#### Assigned task:
A single number is the answer here: the count of lines in the records below in which the word "outside" appears.
Dataset extract Block Start
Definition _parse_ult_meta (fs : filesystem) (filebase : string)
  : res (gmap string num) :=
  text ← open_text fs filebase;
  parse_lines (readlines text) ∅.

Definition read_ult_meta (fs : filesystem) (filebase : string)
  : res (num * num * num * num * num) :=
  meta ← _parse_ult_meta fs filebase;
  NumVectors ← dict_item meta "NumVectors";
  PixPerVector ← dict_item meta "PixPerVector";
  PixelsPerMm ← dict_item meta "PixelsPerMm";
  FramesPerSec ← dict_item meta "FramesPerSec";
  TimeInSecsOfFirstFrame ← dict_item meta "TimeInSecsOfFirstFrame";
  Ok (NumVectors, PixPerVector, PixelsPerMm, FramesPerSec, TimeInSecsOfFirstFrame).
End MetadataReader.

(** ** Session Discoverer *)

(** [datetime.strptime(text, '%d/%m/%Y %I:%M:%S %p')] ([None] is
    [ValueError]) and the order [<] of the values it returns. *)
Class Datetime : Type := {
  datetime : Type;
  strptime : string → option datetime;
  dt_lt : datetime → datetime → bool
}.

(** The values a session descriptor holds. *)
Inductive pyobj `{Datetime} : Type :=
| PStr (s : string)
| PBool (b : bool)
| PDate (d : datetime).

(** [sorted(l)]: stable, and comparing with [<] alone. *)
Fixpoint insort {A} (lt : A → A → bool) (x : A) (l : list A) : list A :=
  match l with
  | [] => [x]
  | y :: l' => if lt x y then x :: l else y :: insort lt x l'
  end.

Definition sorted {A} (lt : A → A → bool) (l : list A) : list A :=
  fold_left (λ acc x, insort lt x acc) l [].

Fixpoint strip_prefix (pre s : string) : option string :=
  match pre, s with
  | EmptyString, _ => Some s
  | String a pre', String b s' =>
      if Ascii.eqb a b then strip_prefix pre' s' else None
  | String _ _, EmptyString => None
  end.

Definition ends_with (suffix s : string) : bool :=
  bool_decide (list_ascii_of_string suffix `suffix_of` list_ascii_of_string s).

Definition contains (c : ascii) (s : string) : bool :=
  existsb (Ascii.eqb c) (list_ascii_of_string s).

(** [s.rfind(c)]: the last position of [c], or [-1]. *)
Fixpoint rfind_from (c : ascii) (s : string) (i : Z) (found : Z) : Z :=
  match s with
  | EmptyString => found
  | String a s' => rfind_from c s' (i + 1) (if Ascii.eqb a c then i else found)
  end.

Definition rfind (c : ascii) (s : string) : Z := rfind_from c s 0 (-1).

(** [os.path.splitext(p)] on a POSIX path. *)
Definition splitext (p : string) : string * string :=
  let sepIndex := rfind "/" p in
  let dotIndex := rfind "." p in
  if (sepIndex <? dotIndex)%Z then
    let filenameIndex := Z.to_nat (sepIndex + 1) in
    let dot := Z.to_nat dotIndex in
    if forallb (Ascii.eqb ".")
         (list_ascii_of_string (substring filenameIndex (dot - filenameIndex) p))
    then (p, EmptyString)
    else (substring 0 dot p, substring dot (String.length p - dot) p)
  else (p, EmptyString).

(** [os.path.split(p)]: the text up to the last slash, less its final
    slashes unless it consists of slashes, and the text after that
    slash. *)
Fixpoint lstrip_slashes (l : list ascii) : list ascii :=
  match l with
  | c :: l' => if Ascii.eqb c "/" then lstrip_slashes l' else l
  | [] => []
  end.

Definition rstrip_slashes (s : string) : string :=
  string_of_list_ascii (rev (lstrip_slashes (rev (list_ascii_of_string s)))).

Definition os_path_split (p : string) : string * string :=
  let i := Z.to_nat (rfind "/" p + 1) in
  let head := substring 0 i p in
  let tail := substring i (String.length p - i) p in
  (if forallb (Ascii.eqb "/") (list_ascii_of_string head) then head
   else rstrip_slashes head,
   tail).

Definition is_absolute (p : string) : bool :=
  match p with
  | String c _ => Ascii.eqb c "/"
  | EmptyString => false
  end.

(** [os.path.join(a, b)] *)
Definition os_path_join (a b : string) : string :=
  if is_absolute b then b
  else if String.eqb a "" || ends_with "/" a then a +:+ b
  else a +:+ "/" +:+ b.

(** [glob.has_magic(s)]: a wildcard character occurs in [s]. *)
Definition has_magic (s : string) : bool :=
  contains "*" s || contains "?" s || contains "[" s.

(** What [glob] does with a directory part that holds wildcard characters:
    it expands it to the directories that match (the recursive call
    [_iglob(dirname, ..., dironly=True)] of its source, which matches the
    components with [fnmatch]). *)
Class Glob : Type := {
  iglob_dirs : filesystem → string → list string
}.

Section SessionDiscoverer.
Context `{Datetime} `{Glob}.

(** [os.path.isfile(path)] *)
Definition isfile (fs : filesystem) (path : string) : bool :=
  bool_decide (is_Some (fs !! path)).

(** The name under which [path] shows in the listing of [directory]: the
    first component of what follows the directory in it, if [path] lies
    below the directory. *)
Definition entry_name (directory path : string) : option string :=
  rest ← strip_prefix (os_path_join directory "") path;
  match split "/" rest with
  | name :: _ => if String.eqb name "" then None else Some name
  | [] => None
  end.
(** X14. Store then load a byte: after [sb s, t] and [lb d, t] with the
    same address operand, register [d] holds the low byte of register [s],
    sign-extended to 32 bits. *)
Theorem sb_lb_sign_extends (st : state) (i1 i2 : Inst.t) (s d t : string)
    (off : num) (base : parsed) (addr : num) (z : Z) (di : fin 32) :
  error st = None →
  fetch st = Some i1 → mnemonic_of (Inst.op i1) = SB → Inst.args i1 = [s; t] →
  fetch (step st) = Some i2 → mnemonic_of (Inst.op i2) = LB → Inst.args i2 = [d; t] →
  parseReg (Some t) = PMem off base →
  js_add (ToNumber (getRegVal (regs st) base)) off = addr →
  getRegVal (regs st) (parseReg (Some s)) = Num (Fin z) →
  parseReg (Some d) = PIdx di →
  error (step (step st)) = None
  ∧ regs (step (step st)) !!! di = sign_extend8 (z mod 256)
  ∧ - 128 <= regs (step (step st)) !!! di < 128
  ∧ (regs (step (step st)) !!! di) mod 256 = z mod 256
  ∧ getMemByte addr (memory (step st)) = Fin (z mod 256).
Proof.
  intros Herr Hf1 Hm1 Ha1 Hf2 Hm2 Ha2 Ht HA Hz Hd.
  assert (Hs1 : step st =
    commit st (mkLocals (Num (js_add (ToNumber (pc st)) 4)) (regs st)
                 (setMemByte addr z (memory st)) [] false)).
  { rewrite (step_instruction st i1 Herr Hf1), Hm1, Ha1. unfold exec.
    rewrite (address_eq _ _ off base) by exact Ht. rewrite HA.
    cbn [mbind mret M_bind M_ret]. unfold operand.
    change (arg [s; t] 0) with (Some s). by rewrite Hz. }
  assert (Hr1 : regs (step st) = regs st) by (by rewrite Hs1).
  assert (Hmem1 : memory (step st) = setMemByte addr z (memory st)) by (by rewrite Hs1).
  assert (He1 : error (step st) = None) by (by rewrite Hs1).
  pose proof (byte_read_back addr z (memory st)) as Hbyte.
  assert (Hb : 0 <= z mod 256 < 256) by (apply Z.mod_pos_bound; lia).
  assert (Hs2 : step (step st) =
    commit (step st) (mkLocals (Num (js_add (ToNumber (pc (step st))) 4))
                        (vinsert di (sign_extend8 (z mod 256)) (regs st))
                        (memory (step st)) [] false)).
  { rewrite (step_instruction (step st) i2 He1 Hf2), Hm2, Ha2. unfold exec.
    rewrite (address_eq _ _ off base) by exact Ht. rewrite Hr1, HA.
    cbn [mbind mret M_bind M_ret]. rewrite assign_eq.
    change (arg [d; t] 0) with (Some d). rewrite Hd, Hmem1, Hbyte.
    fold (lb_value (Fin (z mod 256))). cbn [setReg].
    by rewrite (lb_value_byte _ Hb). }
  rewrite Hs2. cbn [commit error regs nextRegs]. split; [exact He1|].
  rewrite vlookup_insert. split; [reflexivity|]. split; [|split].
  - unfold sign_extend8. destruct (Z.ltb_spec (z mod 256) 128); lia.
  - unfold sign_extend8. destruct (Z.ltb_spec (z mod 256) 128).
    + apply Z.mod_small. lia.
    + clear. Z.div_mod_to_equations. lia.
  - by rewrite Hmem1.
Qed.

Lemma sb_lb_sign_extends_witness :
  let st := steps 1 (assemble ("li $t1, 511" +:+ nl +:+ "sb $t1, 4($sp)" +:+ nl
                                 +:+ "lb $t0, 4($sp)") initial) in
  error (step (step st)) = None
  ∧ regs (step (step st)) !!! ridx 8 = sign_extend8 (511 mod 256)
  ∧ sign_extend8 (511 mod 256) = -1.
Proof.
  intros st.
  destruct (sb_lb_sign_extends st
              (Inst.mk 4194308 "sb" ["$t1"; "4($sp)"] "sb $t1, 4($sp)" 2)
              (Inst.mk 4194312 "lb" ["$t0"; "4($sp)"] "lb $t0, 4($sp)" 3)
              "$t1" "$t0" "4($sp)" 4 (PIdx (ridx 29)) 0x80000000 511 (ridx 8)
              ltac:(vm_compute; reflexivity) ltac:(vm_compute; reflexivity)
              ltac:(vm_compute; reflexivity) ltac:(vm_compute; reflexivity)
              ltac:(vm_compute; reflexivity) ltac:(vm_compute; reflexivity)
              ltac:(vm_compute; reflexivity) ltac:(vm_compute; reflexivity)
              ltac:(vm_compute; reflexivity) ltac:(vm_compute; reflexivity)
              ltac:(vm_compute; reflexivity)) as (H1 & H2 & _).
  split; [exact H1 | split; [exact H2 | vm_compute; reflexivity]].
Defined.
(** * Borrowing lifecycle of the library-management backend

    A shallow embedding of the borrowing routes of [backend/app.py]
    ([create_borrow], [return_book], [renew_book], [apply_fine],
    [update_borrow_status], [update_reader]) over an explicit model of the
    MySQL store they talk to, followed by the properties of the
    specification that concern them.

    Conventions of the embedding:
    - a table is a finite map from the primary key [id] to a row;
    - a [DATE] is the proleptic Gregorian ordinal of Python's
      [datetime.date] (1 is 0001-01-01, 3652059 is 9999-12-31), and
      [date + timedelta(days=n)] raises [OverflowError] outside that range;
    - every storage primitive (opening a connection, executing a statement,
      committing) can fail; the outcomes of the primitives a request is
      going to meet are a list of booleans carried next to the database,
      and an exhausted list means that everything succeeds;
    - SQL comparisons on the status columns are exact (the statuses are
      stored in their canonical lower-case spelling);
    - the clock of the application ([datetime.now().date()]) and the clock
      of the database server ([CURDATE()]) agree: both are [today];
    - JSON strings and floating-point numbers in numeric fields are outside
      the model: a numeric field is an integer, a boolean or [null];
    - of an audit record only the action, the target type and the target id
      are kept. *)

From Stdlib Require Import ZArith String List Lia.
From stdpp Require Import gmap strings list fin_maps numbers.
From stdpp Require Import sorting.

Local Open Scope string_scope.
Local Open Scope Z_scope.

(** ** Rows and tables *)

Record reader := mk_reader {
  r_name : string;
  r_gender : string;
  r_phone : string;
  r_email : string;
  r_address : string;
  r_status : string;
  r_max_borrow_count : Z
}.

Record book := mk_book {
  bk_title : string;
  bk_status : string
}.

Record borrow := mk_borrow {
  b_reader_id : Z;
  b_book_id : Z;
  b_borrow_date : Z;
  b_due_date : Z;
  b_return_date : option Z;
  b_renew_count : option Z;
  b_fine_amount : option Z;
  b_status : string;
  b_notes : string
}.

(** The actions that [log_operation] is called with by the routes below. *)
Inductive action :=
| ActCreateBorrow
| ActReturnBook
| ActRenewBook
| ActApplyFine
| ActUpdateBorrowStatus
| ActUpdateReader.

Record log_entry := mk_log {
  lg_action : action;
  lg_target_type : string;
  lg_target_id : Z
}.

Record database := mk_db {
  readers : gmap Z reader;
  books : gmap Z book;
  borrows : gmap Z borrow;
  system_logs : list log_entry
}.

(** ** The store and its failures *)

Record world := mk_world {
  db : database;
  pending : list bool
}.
Dataset extract Block End
#### Output for this exercise:
2